As for batteries, AFAIK they work like the water bottle a hamster uses to drink. Even with 1/10th of the water, the hamster can still take the water at the same rate, right up until there is basically nothing left.


----------



## Electric Wizard (Sep 28, 2014)

Science_Penguin said:


> Every damn time I've seen anyone bring up Actives vs Passives, you always get one asshole who, rather than contributing to the discussion, will simply say "It's just a matter of preference- people like different things"


Ugh, what an asshole! How dare someone be content to just live and let live and not debate personal opinions! 

I kid, but it is kind of obnoxious to solicit opinions and then shoot down posts for not giving the opinion good enough. Seems antagonistic. 

Re: actives; I don't use any currently but I did like their feeling in some instances. It's kind of like having a compressor on, which could be good or bad.


----------



## Grindspine (Sep 28, 2014)

Force said:


> I love EMGs because I'm a lazy picker, doesn't matter too much how you pick, it comes out much the same. Plus, I just love the tone they give, especially the palm mutes, nice & tight.


 


McKay said:


> Anyone who says this is objectively wrong. Why do people like EMGs? They feel good to play, they sound gnarly and they sound good. EMGs give a certain tone that works great for certain vibes and on bass especially give a fantastic grind that is hard to replicate with passives.
> 
> As for batteries, AFAIK they work like the water bottle a hamster uses to drink. Even with 1/10th of the water, the hamster can still take the water at the same rate, right up until there is basically nothing left.


 
Nope.

Older series EMGs, which are the topic of this discussion, are subject to the internal preamp compressing. The older preamp design used before the X series, the Het set and the 57/66 was known for having a limit to the dynamic headroom. For some players, the dynamic control being largely within the pickup is an advantage. This is part of why EMG released the X series alongside of the originals instead of replacing them.


----------



## Science_Penguin (Sep 28, 2014)

Grindspine said:


> Nope.
> 
> Older series EMGs, which are the topic of this discussion, are subject to the internal preamp compressing. The older preamp design used before the X series, the Het set and the 57/66 was known for having a limit to the dynamic headroom. For some players, the dynamic control being largely within the pickup is an advantage. This is part of why EMG released the X series alongside of the originals instead of replacing them.

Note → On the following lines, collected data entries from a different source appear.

(* ===== verification/H2Response.v ===== *)
(** * HTTP/2: responses

    [web/protocol/http2/response_writer.go] and runHandler of [server.go]: the
    writer a handler answers with.  It collects the body in a bufio.Writer and
    turns it into the frames of the response, which it hands to the serve loop one
    at a time; what it finds in the channels then is the parameter [reply].

    The sniffing of content types (net/http) and the date of the server are
    parameters.  Not modelled: CloseNotify and the pool of states. *)

From S2P Require Import Prelude Bytes H2Base H2Frame H2Write H2Sample H2Sched H2Pipe H2Conn H2ConnInv.

(** strconv.ParseUint(s, 10, 63). *)
Definition ParseUint63 (s : bytes) : option Z :=
  match s with
  | [] => None
  | _ => match parse_digits 0 s with
         | Some v => if v <? 2 ^ 63 then Some v else None
         | None => None
         end
  end.

(** What the writer reads of the response. *)
Record Response := mkResponse {
  rp_h : ResponseHeader;
  rp_contentLength : bytes;
  rp_contentType : bytes;
  rp_noDefaultContentType : bool;
  rp_connectionClose : bool
}.

Definition DefaultContentType : bytes := str "text/plain; charset=utf-8".

(** ResponseHeader.ContentType. *)
Definition ContentType (r : Response) : bytes :=
  if negb (rp_noDefaultContentType r) && (len (rp_contentType r) =? 0) then DefaultContentType else rp_contentType r.

Definition peekConnection (r : Response) : bytes :=
  if rp_connectionClose r then str "close" else peekArgStr (rh_h (rp_h r)) (str "Connection").

(** ResponseHeader.Del of Date and of Connection. *)
Definition without (r : Response) (k : bytes) (close : bool) : Response :=
  let h := rp_h r in
  mkResponse (mkResponseHeader (rh_server h) (rh_contentEncoding h) (rh_trailer h) (rh_cookies h) (delAllArgs (rh_h h) k))
    (rp_contentLength r) (rp_contentType r) (rp_noDefaultContentType r) close.

Definition DelDate (r : Response) : Response := without r (str "Date") (rp_connectionClose r).
Definition DelConnection (r : Response) : Response := without r (str "Connection") false.

(** bodyAllowedForStatus. *)
Definition bodyAllowedForStatus (status : Z) : bool :=
  if (status >=? 100) && (status <=? 199) then false
  else if status =? 204 then false
  else if status =? 304 then false
  else true.

(** responseWriterState with its bufio.Writer, and what it has sent: the frames and
    whether it asked the connection to shut down. *)
Record responseWriterState := mkRws {
  rws_res : Response;
  bw_buf : bytes;
  bw_err : option error;
  rws_status : Z;
  wroteHeader : bool;
  sentHeader : bool;
  handlerDone : bool;
  dirty : bool;
  sentContentLen : Z;
  wroteBytes : Z;
  sent : list writeFramer;
  shutdown : bool
}.

(** What a handler meets at the channels of the connection: whether the serve loop
    takes its request, and which case of the select that follows is chosen; when it is
    the closed stream, the outcome of the write may have come too. *)
Inductive selectCase : Type :=
| GotReply (err : option error)
| DoneServing
| StreamClosed (late : option (option error)).

Record moment := mkMoment { accepted : bool; selected : selectCase }.

Section Response.
Variable stream_id : Z.
Variable isHeadResp : bool.
Variable DetectContentType : bytes -> bytes.
Variable server_date : bytes.
(** The moments at which the frames are handed over, in their order. *)
Variable reply : nat -> moment.

Implicit Types r : responseWriterState.

Definition set_res (v : Response) r : responseWriterState :=
  mkRws v (bw_buf r) (bw_err r) (rws_status r) (wroteHeader r) (sentHeader r) (handlerDone r) (dirty r)
    (sentContentLen r) (wroteBytes r) (sent r) (shutdown r).
Definition set_bw (b : bytes) (e : option error) r : responseWriterState :=
  mkRws (rws_res r) b e (rws_status r) (wroteHeader r) (sentHeader r) (handlerDone r) (dirty r)
    (sentContentLen r) (wroteBytes r) (sent r) (shutdown r).
Definition set_status (v : Z) r : responseWriterState :=
  mkRws (rws_res r) (bw_buf r) (bw_err r) v true (sentHeader r) (handlerDone r) (dirty r)
    (sentContentLen r) (wroteBytes r) (sent r) (shutdown r).
Definition set_sentHeader r : responseWriterState :=
  mkRws (rws_res r) (bw_buf r) (bw_err r) (rws_status r) (wroteHeader r) true (handlerDone r) (dirty r)
    (sentContentLen r) (wroteBytes r) (sent r) (shutdown r).
Definition set_done r : responseWriterState :=
  mkRws (rws_res r) (bw_buf r) (bw_err r) (rws_status r) (wroteHeader r) (sentHeader r) true (dirty r)
    (sentContentLen r) (wroteBytes r) (sent r) (shutdown r).
Definition set_dirty r : responseWriterState :=
  mkRws (rws_res r) (bw_buf r) (bw_err r) (rws_status r) (wroteHeader r) (sentHeader r) (handlerDone r) true
    (sentContentLen r) (wroteBytes r) (sent r) (shutdown r).
Definition set_clen (v : Z) r : responseWriterState :=
  mkRws (rws_res r) (bw_buf r) (bw_err r) (rws_status r) (wroteHeader r) (sentHeader r) (handlerDone r) (dirty r)
    v (wroteBytes r) (sent r) (shutdown r).
Definition add_bytes (n : Z) r : responseWriterState :=
  mkRws (rws_res r) (bw_buf r) (bw_err r) (rws_status r) (wroteHeader r) (sentHeader r) (handlerDone r) (dirty r)
    (sentContentLen r) (i64 (wroteBytes r + n)) (sent r) (shutdown r).
Definition set_shutdown r : responseWriterState :=
  mkRws (rws_res r) (bw_buf r) (bw_err r) (rws_status r) (wroteHeader r) (sentHeader r) (handlerDone r) (dirty r)
    (sentContentLen r) (wroteBytes r) (sent r) true.
(* ===== verification/Dll.v ===== *)
(** * Doubly linked nodes

    The nodes of [pkg/basic/linked_hash_map.go], [pkg/basic/linked_list.go] and
    [pkg/cache/lru.go]: a heap of cells with a key, a value and two pointers,
    and the predicate that a list of addresses is chained by them.  A non-nil Go
    pointer designates a live node, here an address of the heap. *)

From S2P Require Import Prelude.

Section Dll.
Context {K V : Type}.

Record node := mkNode {
  key : K;
  value : V;
  prev : option nat;
  next : option nat
}.

Definition set_value (v : V) (nd : node) : node := mkNode (key nd) v (prev nd) (next nd).
Definition set_prev (p : option nat) (nd : node) : node := mkNode (key nd) (value nd) p (next nd).
Definition set_next (n : option nat) (nd : node) : node := mkNode (key nd) (value nd) (prev nd) n.

Abbreviation nodes := (list node).

(** [p->next = n] and [p->prev = n] when [p] is not nil. *)
Definition link_next (p n : option nat) (h : nodes) : nodes :=
  match p with Some a => alter (set_next n) a h | None => h end.
Definition link_prev (p n : option nat) (h : nodes) : nodes :=
  match p with Some a => alter (set_prev n) a h | None => h end.

(** ** Chains *)

(** The first address of a list, [n] if there is none; the last, [p] if none. *)
Definition first_of (xs : list nat) (n : option nat) : option nat :=
  match xs with [] => n | a :: _ => Some a end.
Fixpoint last_of (p : option nat) (xs : list nat) : option nat :=
  match xs with [] => p | a :: r => last_of (Some a) r end.

(** [xs] is chained between [p] and [n]. *)
Fixpoint chain (h : nodes) (p : option nat) (xs : list nat) (n : option nat) : Prop :=
  match xs with
  | [] => True
  | a :: r => exists nd, h !! a = Some nd /\ prev nd = p /\ next nd = first_of r n /\
                         chain h (Some a) r n
  end.

Lemma last_of_app p l r : last_of p (l ++ r) = last_of (last_of p l) r.
Proof. revert p. induction l as [|a l IH]; intros p; simpl; [done|apply IH]. Qed.

Lemma first_of_app l r n : first_of (l ++ r) n = first_of l (first_of r n).
Proof. by destruct l. Qed.

Lemma last_of_cons p a r : exists z, last_of p (a :: r) = Some z /\ z ∈ a :: r.
Proof.
  revert p a. induction r as [|b r IH]; intros p a; simpl; [exists a; set_solver|].
  destruct (IH (Some a) b) as (z & Hz & Hin). exists z. split; [exact Hz|set_solver].
Qed.

Lemma last_of_None xs : last_of None xs = None -> xs = [].
Proof.
  destruct xs as [|a r]; [done|]. destruct (last_of_cons None a r) as (z & -> & _). done.
Qed.

Lemma chain_app h p l r n :
  chain h p (l ++ r) n <-> chain h p l (first_of r n) /\ chain h (last_of p l) r n.
Proof.
  revert p. induction l as [|a l IH]; intros p; simpl; [tauto|].
  split.
  - intros (nd & Hl & Hp & Hn & Hc). apply IH in Hc as [H1 H2]. split; [|done].
    exists nd. rewrite first_of_app in Hn. done.
  - intros [(nd & Hl & Hp & Hn & Hc) H2]. exists nd. rewrite first_of_app.
    split_and!; try done. by apply IH.
Qed.

Lemma chain_frame h h' p xs n :
  (forall a, a ∈ xs -> h' !! a = h !! a) -> chain h p xs n -> chain h' p xs n.
Proof.
  revert p. induction xs as [|a xs IH]; intros p Hf; simpl; [done|].
  intros (nd & Hl & Hp & Hn & Hc). exists nd. rewrite Hf by set_solver. split_and!; try done.
  apply IH; [|done]. intros b Hb. apply Hf. set_solver.
Qed.

Lemma chain_live h p xs n a : chain h p xs n -> a ∈ xs -> is_Some (h !! a).
Proof.
  revert p. induction xs as [|b xs IH]; intros p; simpl; [set_solver|].
  intros (nd & Hl & _ & _ & Hc) [->|Hin]%elem_of_cons; eauto.
Qed.

(** Linking the last node of a chain to another successor. *)
Lemma chain_link_next h p xs n n' :
  NoDup xs -> chain h p xs n -> match p with Some b => b ∉ xs | None => True end ->
  chain (link_next (last_of None xs) n' h) p xs n'.
Proof.
  intros Hnd Hc _. destruct xs as [|a xs]; [done|].
  destruct (@exists_last _ (a :: xs)) as (l & z & E); [done|]. rewrite E in *.
  rewrite last_of_app. simpl. apply chain_app in Hc as [H1 H2]. apply chain_app.
  apply NoDup_app in Hnd as (_ & Hd & _). split.
  - eapply chain_frame; [|exact H1]. intros b Hb. apply list_lookup_alter_ne.
    intros ->. apply (Hd b Hb). set_solver.
  - simpl in H2. destruct H2 as (nd & Hl & Hp & Hn & _). simpl.
    exists (set_next n' nd). by rewrite list_lookup_alter_eq, Hl.
Qed.

(** Linking the first node of a chain to another predecessor. *)
Lemma chain_link_prev h p xs n p' :
  NoDup xs -> chain h p xs n -> chain (link_prev (first_of xs None) p' h) p' xs n.
Proof.
  intros Hnd Hc. destruct xs as [|a xs]; [done|]. simpl in *.
  destruct Hc as (nd & Hl & Hp & Hn & Hc). apply NoDup_cons in Hnd as [Ha _].
  exists (set_prev p' nd). rewrite list_lookup_alter_eq, Hl. split_and!; try done.
  eapply chain_frame; [|exact Hc]. intros b Hb. apply list_lookup_alter_ne. congruence.
Qed.

Lemma link_next_frame h p n a : Some a <> p -> link_next p n h !! a = h !! a.
Proof. destruct p as [b|]; [|done]. intros Hne. apply list_lookup_alter_ne. congruence. Qed.

Lemma link_prev_frame h p n a : Some a <> p -> link_prev p n h !! a = h !! a.
Proof. destruct p as [b|]; [|done]. intros Hne. apply list_lookup_alter_ne. congruence. Qed.

(** ** Contents *)

Definition kv (nd : node) : K * V := (key nd, value nd).

(** Heaps that differ in their links only. *)
Definition same_kv (h h' : nodes) : Prop := forall a, kv <$> h' !! a = kv <$> h !! a.

Lemma same_kv_refl h : same_kv h h.
Proof. done. Qed.

Lemma same_kv_trans h1 h2 h3 : same_kv h1 h2 -> same_kv h2 h3 -> same_kv h1 h3.
Proof. intros H12 H23 a. by rewrite H23, H12. Qed.

Lemma same_kv_link_next h p n : same_kv h (link_next p n h).
Proof.
  intros a. destruct p as [b|]; [|done]. simpl. destruct (decide (a = b)) as [->|].
  - rewrite list_lookup_alter_eq. by destruct (h !! b).
  - by rewrite list_lookup_alter_ne.
Qed.

Lemma same_kv_link_prev h p n : same_kv h (link_prev p n h).
Proof.
  intros a. destruct p as [b|]; [|done]. simpl. destruct (decide (a = b)) as [->|].
  - rewrite list_lookup_alter_eq. by destruct (h !! b).
  - by rewrite list_lookup_alter_ne.
Qed.

(** The keys and values of a list of addresses. *)
Fixpoint items (h : nodes) (xs : list nat) : list (K * V) :=
  match xs with
  | [] => []
  | a :: r => match h !! a with Some nd => kv nd :: items h r | None => items h r end
  end.

Lemma items_same_kv h h' xs : same_kv h h' -> items h' xs = items h xs.
Proof.
  intros Hs. induction xs as [|a xs IH]; simpl; [done|]. specialize (Hs a).
  destruct (h' !! a) as [nd'|], (h !! a) as [nd|]; simpl in Hs; congruence.
Qed.

Lemma items_app h l r : items h (l ++ r) = items h l ++ items h r.
Proof. induction l as [|a l IH]; simpl; [done|]. rewrite IH. by destruct (h !! a). Qed.

Lemma items_frame h h' xs : (forall a, a ∈ xs -> h' !! a = h !! a) -> items h' xs = items h xs.
Proof.
  induction xs as [|a xs IH]; intros Hf; simpl; [done|].
  rewrite Hf, IH by set_solver. done.
Qed.

Lemma items_cons h a nd r : h !! a = Some nd -> items h (a :: r) = kv nd :: items h r.
Proof. intros Hl. simpl. by rewrite Hl. Qed.

Lemma items_elem h xs k v :
  (k, v) ∈ items h xs <-> exists a nd, a ∈ xs /\ h !! a = Some nd /\ kv nd = (k, v).
Proof.
  induction xs as [|b xs IH]; simpl; [set_solver|].
  destruct (h !! b) as [nb|] eqn:Hb; rewrite ?elem_of_cons, IH; split.
  - intros [E|(a & nd & Ha & Hl & E)]; [exists b, nb; set_solver | exists a, nd; set_solver].
  - intros (a & nd & [->|Ha]%elem_of_cons & Hl & E); [left; congruence | right; eauto].
  - intros (a & nd & Ha & Hl & E). exists a, nd. set_solver.
  - intros (a & nd & [->|Ha]%elem_of_cons & Hl & E); [congruence | eauto].
Qed.

(** Taking node [a] out between its neighbours:
    [a.prev.next = a.next; a.next.prev = a.prev], where they are not nil. *)
Definition unlink (h : nodes) (pa na : option nat) : nodes :=
  link_prev na pa (link_next pa na h).

Lemma unlink_chain h l a r :
  NoDup (l ++ a :: r) -> chain h None (l ++ a :: r) None ->
  exists nd, h !! a = Some nd /\ prev nd = last_of None l /\ next nd = first_of r None /\
    let h' := unlink h (last_of None l) (first_of r None) in
    chain h' None (l ++ r) None /\ same_kv h h' /\ h' !! a = Some nd /\
    forall b, b ∉ l ++ r -> h' !! b = h !! b.
Proof.
  intros Hnd Hc. apply NoDup_app in Hnd as (Hl & Hdisj & Hr). apply NoDup_cons in Hr as [Har Hr].
  apply chain_app in Hc as [H1 H2]. simpl in H2. destruct H2 as (nd & Hla & Hp & Hn & H2).
  exists nd. split; [done|]. split; [done|]. split; [done|]. cbv zeta. unfold unlink.
  assert (Hin : forall b, Some b = last_of None l -> b ∈ l).
  { intros b Hb. destruct l as [|x l]; [done|]. destruct (last_of_cons None x l) as (z & Hz & ?).
    rewrite Hz in Hb. congruence. }
  assert (Hfst : forall b, Some b = first_of r None -> b ∈ r).
  { intros b. destruct r; [done|]. intros [= ->]. set_solver. }
  assert (Hframe : forall b, b ∉ l ++ r ->
    link_prev (first_of r None) (last_of None l) (link_next (last_of None l) (first_of r None) h) !! b
    = h !! b).
  { intros b Hb. rewrite link_prev_frame, link_next_frame; [done| |].
    - intros Hx%Hin. apply Hb. set_solver.
    - intros Hx%Hfst. apply Hb. set_solver. }
  split; [|split; [|split]].
  - apply chain_app. split.
    + eapply chain_frame; [|apply (chain_link_next h None l (first_of (a :: r) None)); done].
      intros b Hb. apply link_prev_frame. intros Hx%Hfst. apply (Hdisj b Hb). set_solver.
    + apply (chain_link_prev _ (Some a)); [done|]. eapply chain_frame; [|exact H2].
      intros b Hb. apply link_next_frame. intros Hx%Hin. apply (Hdisj b Hx). set_solver.
  - eapply same_kv_trans; [apply same_kv_link_next|apply same_kv_link_prev].
  - rewrite Hframe; [done|]. intros [Hx|Hx]%elem_of_app; [|done]. apply (Hdisj a Hx). set_solver.
  - done.
Qed.

(** Putting an unlinked node in front of a chain:
    [a.prev = nil; a.next = head; head.prev = a]. *)
Definition push_front (h : nodes) (a : nat) (head : option nat) : nodes :=
  link_prev head (Some a) (alter (set_next head) a (alter (set_prev None) a h)).

Lemma push_front_chain h a xs :
  NoDup xs -> a ∉ xs -> is_Some (h !! a) -> chain h None xs None ->
  let h' := push_front h a (first_of xs None) in
  chain h' None (a :: xs) None /\ same_kv h h'.
Proof.
  intros Hnd Ha [nd Hl] Hc. cbv zeta. unfold push_front.
  set (h1 := alter (set_next (first_of xs None)) a (alter (set_prev None) a h)).
  assert (Hl1 : h1 !! a = Some (set_next (first_of xs None) (set_prev None nd))).
  { subst h1. by rewrite !list_lookup_alter_eq, Hl. }
  assert (Hf1 : forall b, b <> a -> h1 !! b = h !! b).
  { intros b Hb. subst h1. by rewrite !list_lookup_alter_ne. }
  split.
  - simpl. exists (set_next (first_of xs None) (set_prev None nd)).
    split; [|split; [done|split; [done|]]].
    + rewrite link_prev_frame; [done|]. destruct xs as [|b xs]; [done|]. simpl. intros [= ->].
      set_solver.
    + apply (chain_link_prev _ None); [done|]. eapply chain_frame; [|exact Hc].
      intros b Hb. apply Hf1. congruence.
  - eapply same_kv_trans; [|apply same_kv_link_prev]. intros b. subst h1.
    destruct (decide (b = a)) as [->|]; [by rewrite !list_lookup_alter_eq, Hl|].
    by rewrite !list_lookup_alter_ne.
Qed.

End Dll.

Arguments node : clear implicits.
Abbreviation nodes K V := (list (node K V)).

The question is: is it worth it to buy the X series EMG to get the added dynamics when you could probably spend less to get a passive set? Do the X series retain some qualities of the originals that you won't get on a set of passives? (Same question for the 57/66)


----------



## that short guy (Sep 28, 2014)

the 57/66 aren't like most actives They have the fast response, clarity, and strength of an active but they have the dynamics, warmth and color that a passive have. I seriously can't think of another pickup that does what they do.... and that's why I use them.


----------



## Science_Penguin (Sep 28, 2014)

that short guy said:


> the 57/66 aren't like most actives They have the fast response, clarity, and strength of an active but they have the dynamics, warmth and color that a passive have. I seriously can't think of another pickup that does what they do.... and that's why I use them.



Sounds intriguing. How would you say they compare to something like a Tone Zone in terms of character?


----------



## Curt (Sep 28, 2014)

For me, the EMG 85 just has this fat low end that has never gotten muddy on me, and the mid voicing of it hasn't been matched by any other pickups I have tried while retaining the low end and clarity. I thoroughly enjoy the sound of them. I also like the 57/66 set, but the 85 will always be my go to.


----------



## Jacobine (Sep 29, 2014)

I like a huge sound. I love actives because im lazy when it somes to picking and the compression keeps everything a little more similar right hand wise so im not beating the shit out of the string to get the punch I want. I'm actually so lazy and want my right hand dynamics so perfect and consistent I even run a compressor at the beginning of my rig chain. I've done this so long when I play on passives I get tired from having to try so hard. It just isn't as consistent as actives and that's what my sound calls for


----------



## TheWarAgainstTime (Sep 29, 2014)

TRENCHLORD said:


> I like the extra compression and don't find changing batteries to be an obstacle at all, unless you have 10 or 20 guitars with all actives , and you're keeping them all at battle-ready status at all times. EMG quietness is another big plus.
> Passives do offer something actives can't, and vise-versa, so I use both.





HeHasTheJazzHands said:


> It's not a cop-out, it's the truth. Get off your high horse with that shit. It's a matter of taste because there's people that like the compression and sharp attack of actives that most EMGs offer. That's why I don't like the standard Duncan Blackouts; they sound like muddy-as-...., over-gainy passives.
> 
> Also, there's a hassle with EMGs? This is news to me.  Only "hassle" I have is changing batteries once a year, probably even less than that since I use a single EMG 85 with the 18v mod.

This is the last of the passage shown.